(** X5. The first loop stops at the first defective row [r], after the
    first log message only: with [KeyError] for a missing facility id or
    demand id, and, when the demand id of [r] is new, with [KeyError] for a
    missing weight and [ValueError] for a weight that does not parse. *)
Theorem first_loop_raises_at_first_defective_row pre r post thr name w :
  Forall well_formed_row pre →
  (r !! fl_id_field = None →
   generate (pre ++ r :: post) thr name w =
     (logged_first w, Raise (KeyError fl_id_field))) ∧
  (is_Some (r !! fl_id_field) → r !! dl_id_field = None →
   generate (pre ++ r :: post) thr name w =
     (logged_first w, Raise (KeyError dl_id_field))) ∧
  (∀ k, is_Some (r !! fl_id_field) → r !! dl_id_field = Some k →
        (∀ r', r' ∈ pre → r' !! dl_id_field ≠ Some k) →
        (r !! demand_field = None →
         generate (pre ++ r :: post) thr name w =
           (logged_first w, Raise (KeyError demand_field))) ∧
        (∀ cell, r !! demand_field = Some cell → py_float cell = None →
         generate (pre ++ r :: post) thr name w =
           (logged_first w, Raise (ValueError cell)))).
Proof.
  intros Hpre.
  destruct (init_rows_total py_float dl_id_field fl_id_field demand_field distance_field
              (default "facility" name) pre ([], ∅, ∅) Hpre) as [[[d1 sf] sd] Hinit].
  pose proof empty_state_keys as Hempty.
  pose proof Hinit as (Hsd & Hkeys & _)%init_rows_inv; [|done].
  assert (∀ e, init_row (default "facility" name) (d1, sf, sd) r = Raise e →
            generate (pre ++ r :: post) thr name w = (logged_first w, Raise e)) as Hraise.
  { intros e He. apply generate_first_loop_raises.
    rewrite for_each_app, Hinit. change (Ok ?s ≫= ?k) with (k s).
    change (for_each ?f (r :: post) ?s) with (f s r ≫= for_each f post).
    by rewrite He. }
  split_and!.
  - intros Hf. apply Hraise. unfold init_row, getitem. by rewrite Hf.
  - intros [f Hf] Hk. apply Hraise. unfold init_row, getitem. by rewrite Hf, Hk.
  - intros k [f Hf] Hk Hnew.
    assert (k ∉ sd) as Hnin.
    { rewrite Hsd, Hkeys. intros [?%elem_of_nil|(r' & Hr' & Hk')]; [done|].
      by apply (Hnew r'). }
    split.
    + intros Hd. apply Hraise. unfold init_row, getitem.
      rewrite Hf, Hk. simpl. rewrite decide_True by done. by rewrite Hd.
    + intros cell Hd Hparse. apply Hraise. unfold init_row, getitem, float_of.
      rewrite Hf, Hk. simpl. rewrite decide_True by done. rewrite Hd. simpl.
      by rewrite Hparse.
Qed.

(** X6. When the first loop runs to its end, the second loop stops at the
    first row [r] whose distance is missing ([KeyError]) or does not parse
    ([ValueError], naming the cell of [r]), after the second log message:
    the rows before [r] have distances that parse, and the rows after [r]
    are never read by the second loop, whatever their distances are. *)
Theorem second_loop_raises_at_first_bad_distance pre r post thr name w :
  first_loop_accepts py_float dl_id_field fl_id_field demand_field (pre ++ r :: post) →
  Forall (distance_parses py_float distance_field) pre →
  (r !! distance_field = None →
   generate (pre ++ r :: post) thr name w =
     (logged_second w, Raise (KeyError distance_field))) ∧
  (∀ cell, r !! distance_field = Some cell → py_float cell = None →
   generate (pre ++ r :: post) thr name w =
     (logged_second w, Raise (ValueError cell))).
Proof.
  intros Hacc Hpre.
  destruct (init_rows_total_new_ids (default "facility" name) (pre ++ r :: post) [] ∅ ∅)
    as [[[d1 sf] sd] Hinit].
  { intros i r' Hr'. destruct (Hacc i r' Hr') as (Hf' & k' & Hk' & Hparse).
    split; [done|]. exists k'. split; [done|]. intros _ Hmin.
    apply Hparse. by split_and!. }
  pose proof empty_state_keys as Hempty.
  pose proof Hinit as (_ & Hkeys & _ & Hfresh & _)%init_rows_inv; [|done].
  destruct (cover_rows_total_entries (default "facility" name) thr pre d1) as [d2 Hcover].
  { intros r' Hr'.
    assert (r' ∈ (pre ++ r :: post)%list) as [i Hi]%list_elem_of_lookup_1
      by (apply elem_of_app; by left).
    destruct (Hacc i r' Hi) as (Hf' & k' & Hk' & _).
    apply Forall_forall with (x := r') in Hpre; [|done].
    split_and!; [done | | done]. exists k'. split; [done|].
    apply Hkeys. right. exists r'. split; [apply elem_of_app; by left | done]. }
  { intros k e He. destruct (Hfresh k e) as (i & r' & cell & weight & _ & _ & _ & Heq);
      [by intros ?%elem_of_nil | done |].
    rewrite Heq. simpl. rewrite lookup_singleton_eq. by eexists. }
  assert (∀ e, cover_row (default "facility" name) thr d2 r = Raise e →
            generate (pre ++ r :: post) thr name w = (logged_second w, Raise e)) as Hraise.
  { intros e He. eapply generate_second_loop_raises; [done|].
    rewrite for_each_app, Hcover. change (Ok ?s ≫= ?k) with (k s).
    change (for_each ?f (r :: post) ?s) with (f s r ≫= for_each f post).
    by rewrite He. }
  split.
  - intros Hdist. apply Hraise. unfold cover_row, getitem. by rewrite Hdist.
  - intros cell Hdist Hparse. apply Hraise. unfold cover_row, getitem, float_of.
    rewrite Hdist. simpl. by rewrite Hparse.
Qed.
End BuilderMore.

Lemma facilities_are_row_facility_ids_witness :
  ∃ l, facilities example_model = {[ default "facility" None := l ]} ∧
       NoDup l ∧
       ∀ f, f ∈ l ↔ ∃ r, r ∈ example_rows ∧ r !! "facility_id" = Some f.
Proof.
  exact (facilities_are_row_facility_ids PyFloat.of_decimal
           "demand_id" "facility_id" "demand" "distance"
           example_rows 5000 None w0 w1 example_model example_run).
Defined.

Lemma entry_has_one_coverage_key_witness :
  Demand.area (mk_entry 10 10 ["F1"]) = 0%Z ∧
  dom (Demand.coverage (mk_entry 10 10 ["F1"])) = {[ default "facility" None ]}.
Proof.
  apply (entry_has_one_coverage_key PyFloat.of_decimal
           "demand_id" "facility_id" "demand" "distance"
           example_rows 5000 None w0 w1 example_model example_run "D1").
  reflexivity.
Defined.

= = = = =

What needs to be done — Retype the material word for word. Add nothing to it.

Result below —
(** X5. The first loop stops at the first defective row [r], after the
    first log message only: with [KeyError] for a missing facility id or
    demand id, and, when the demand id of [r] is new, with [KeyError] for a
    missing weight and [ValueError] for a weight that does not parse. *)
Theorem first_loop_raises_at_first_defective_row pre r post thr name w :
  Forall well_formed_row pre →
  (r !! fl_id_field = None →
   generate (pre ++ r :: post) thr name w =
     (logged_first w, Raise (KeyError fl_id_field))) ∧
  (is_Some (r !! fl_id_field) → r !! dl_id_field = None →
   generate (pre ++ r :: post) thr name w =
     (logged_first w, Raise (KeyError dl_id_field))) ∧
  (∀ k, is_Some (r !! fl_id_field) → r !! dl_id_field = Some k →
        (∀ r', r' ∈ pre → r' !! dl_id_field ≠ Some k) →
        (r !! demand_field = None →
         generate (pre ++ r :: post) thr name w =
           (logged_first w, Raise (KeyError demand_field))) ∧
        (∀ cell, r !! demand_field = Some cell → py_float cell = None →
         generate (pre ++ r :: post) thr name w =
           (logged_first w, Raise (ValueError cell)))).
Proof.
  intros Hpre.
  destruct (init_rows_total py_float dl_id_field fl_id_field demand_field distance_field
              (default "facility" name) pre ([], ∅, ∅) Hpre) as [[[d1 sf] sd] Hinit].
  pose proof empty_state_keys as Hempty.
  pose proof Hinit as (Hsd & Hkeys & _)%init_rows_inv; [|done].
  assert (∀ e, init_row (default "facility" name) (d1, sf, sd) r = Raise e →
            generate (pre ++ r :: post) thr name w = (logged_first w, Raise e)) as Hraise.
  { intros e He. apply generate_first_loop_raises.
    rewrite for_each_app, Hinit. change (Ok ?s ≫= ?k) with (k s).
    change (for_each ?f (r :: post) ?s) with (f s r ≫= for_each f post).
    by rewrite He. }
  split_and!.
  - intros Hf. apply Hraise. unfold init_row, getitem. by rewrite Hf.
  - intros [f Hf] Hk. apply Hraise. unfold init_row, getitem. by rewrite Hf, Hk.
  - intros k [f Hf] Hk Hnew.
    assert (k ∉ sd) as Hnin.
    { rewrite Hsd, Hkeys. intros [?%elem_of_nil|(r' & Hr' & Hk')]; [done|].
      by apply (Hnew r'). }
    split.
    + intros Hd. apply Hraise. unfold init_row, getitem.
      rewrite Hf, Hk. simpl. rewrite decide_True by done. by rewrite Hd.
    + intros cell Hd Hparse. apply Hraise. unfold init_row, getitem, float_of.
      rewrite Hf, Hk. simpl. rewrite decide_True by done. rewrite Hd. simpl.
      by rewrite Hparse.
Qed.

(** X6. When the first loop runs to its end, the second loop stops at the
    first row [r] whose distance is missing ([KeyError]) or does not parse
    ([ValueError], naming the cell of [r]), after the second log message:
    the rows before [r] have distances that parse, and the rows after [r]
    are never read by the second loop, whatever their distances are. *)
Theorem second_loop_raises_at_first_bad_distance pre r post thr name w :
  first_loop_accepts py_float dl_id_field fl_id_field demand_field (pre ++ r :: post) →
  Forall (distance_parses py_float distance_field) pre →
  (r !! distance_field = None →
   generate (pre ++ r :: post) thr name w =
     (logged_second w, Raise (KeyError distance_field))) ∧
  (∀ cell, r !! distance_field = Some cell → py_float cell = None →
   generate (pre ++ r :: post) thr name w =
     (logged_second w, Raise (ValueError cell))).
Proof.
  intros Hacc Hpre.
  destruct (init_rows_total_new_ids (default "facility" name) (pre ++ r :: post) [] ∅ ∅)
    as [[[d1 sf] sd] Hinit].
  { intros i r' Hr'. destruct (Hacc i r' Hr') as (Hf' & k' & Hk' & Hparse).
    split; [done|]. exists k'. split; [done|]. intros _ Hmin.
    apply Hparse. by split_and!. }
  pose proof empty_state_keys as Hempty.
  pose proof Hinit as (_ & Hkeys & _ & Hfresh & _)%init_rows_inv; [|done].
  destruct (cover_rows_total_entries (default "facility" name) thr pre d1) as [d2 Hcover].
  { intros r' Hr'.
    assert (r' ∈ (pre ++ r :: post)%list) as [i Hi]%list_elem_of_lookup_1
      by (apply elem_of_app; by left).
    destruct (Hacc i r' Hi) as (Hf' & k' & Hk' & _).
    apply Forall_forall with (x := r') in Hpre; [|done].
    split_and!; [done | | done]. exists k'. split; [done|].
    apply Hkeys. right. exists r'. split; [apply elem_of_app; by left | done]. }
  { intros k e He. destruct (Hfresh k e) as (i & r' & cell & weight & _ & _ & _ & Heq);
      [by intros ?%elem_of_nil | done |].
    rewrite Heq. simpl. rewrite lookup_singleton_eq. by eexists. }
  assert (∀ e, cover_row (default "facility" name) thr d2 r = Raise e →
            generate (pre ++ r :: post) thr name w = (logged_second w, Raise e)) as Hraise.
  { intros e He. eapply generate_second_loop_raises; [done|].
    rewrite for_each_app, Hcover. change (Ok ?s ≫= ?k) with (k s).
    change (for_each ?f (r :: post) ?s) with (f s r ≫= for_each f post).
    by rewrite He. }
  split.
  - intros Hdist. apply Hraise. unfold cover_row, getitem. by rewrite Hdist.
  - intros cell Hdist Hparse. apply Hraise. unfold cover_row, getitem, float_of.
    rewrite Hdist. simpl. by rewrite Hparse.
Qed.
End BuilderMore.

Lemma facilities_are_row_facility_ids_witness :
  ∃ l, facilities example_model = {[ default "facility" None := l ]} ∧
       NoDup l ∧
       ∀ f, f ∈ l ↔ ∃ r, r ∈ example_rows ∧ r !! "facility_id" = Some f.
Proof.
  exact (facilities_are_row_facility_ids PyFloat.of_decimal
           "demand_id" "facility_id" "demand" "distance"
           example_rows 5000 None w0 w1 example_model example_run).
Defined.

Lemma entry_has_one_coverage_key_witness :
  Demand.area (mk_entry 10 10 ["F1"]) = 0%Z ∧
  dom (Demand.coverage (mk_entry 10 10 ["F1"])) = {[ default "facility" None ]}.
Proof.
  apply (entry_has_one_coverage_key PyFloat.of_decimal
           "demand_id" "facility_id" "demand" "distance"
           example_rows 5000 None w0 w1 example_model example_run "D1").
  reflexivity.
Defined.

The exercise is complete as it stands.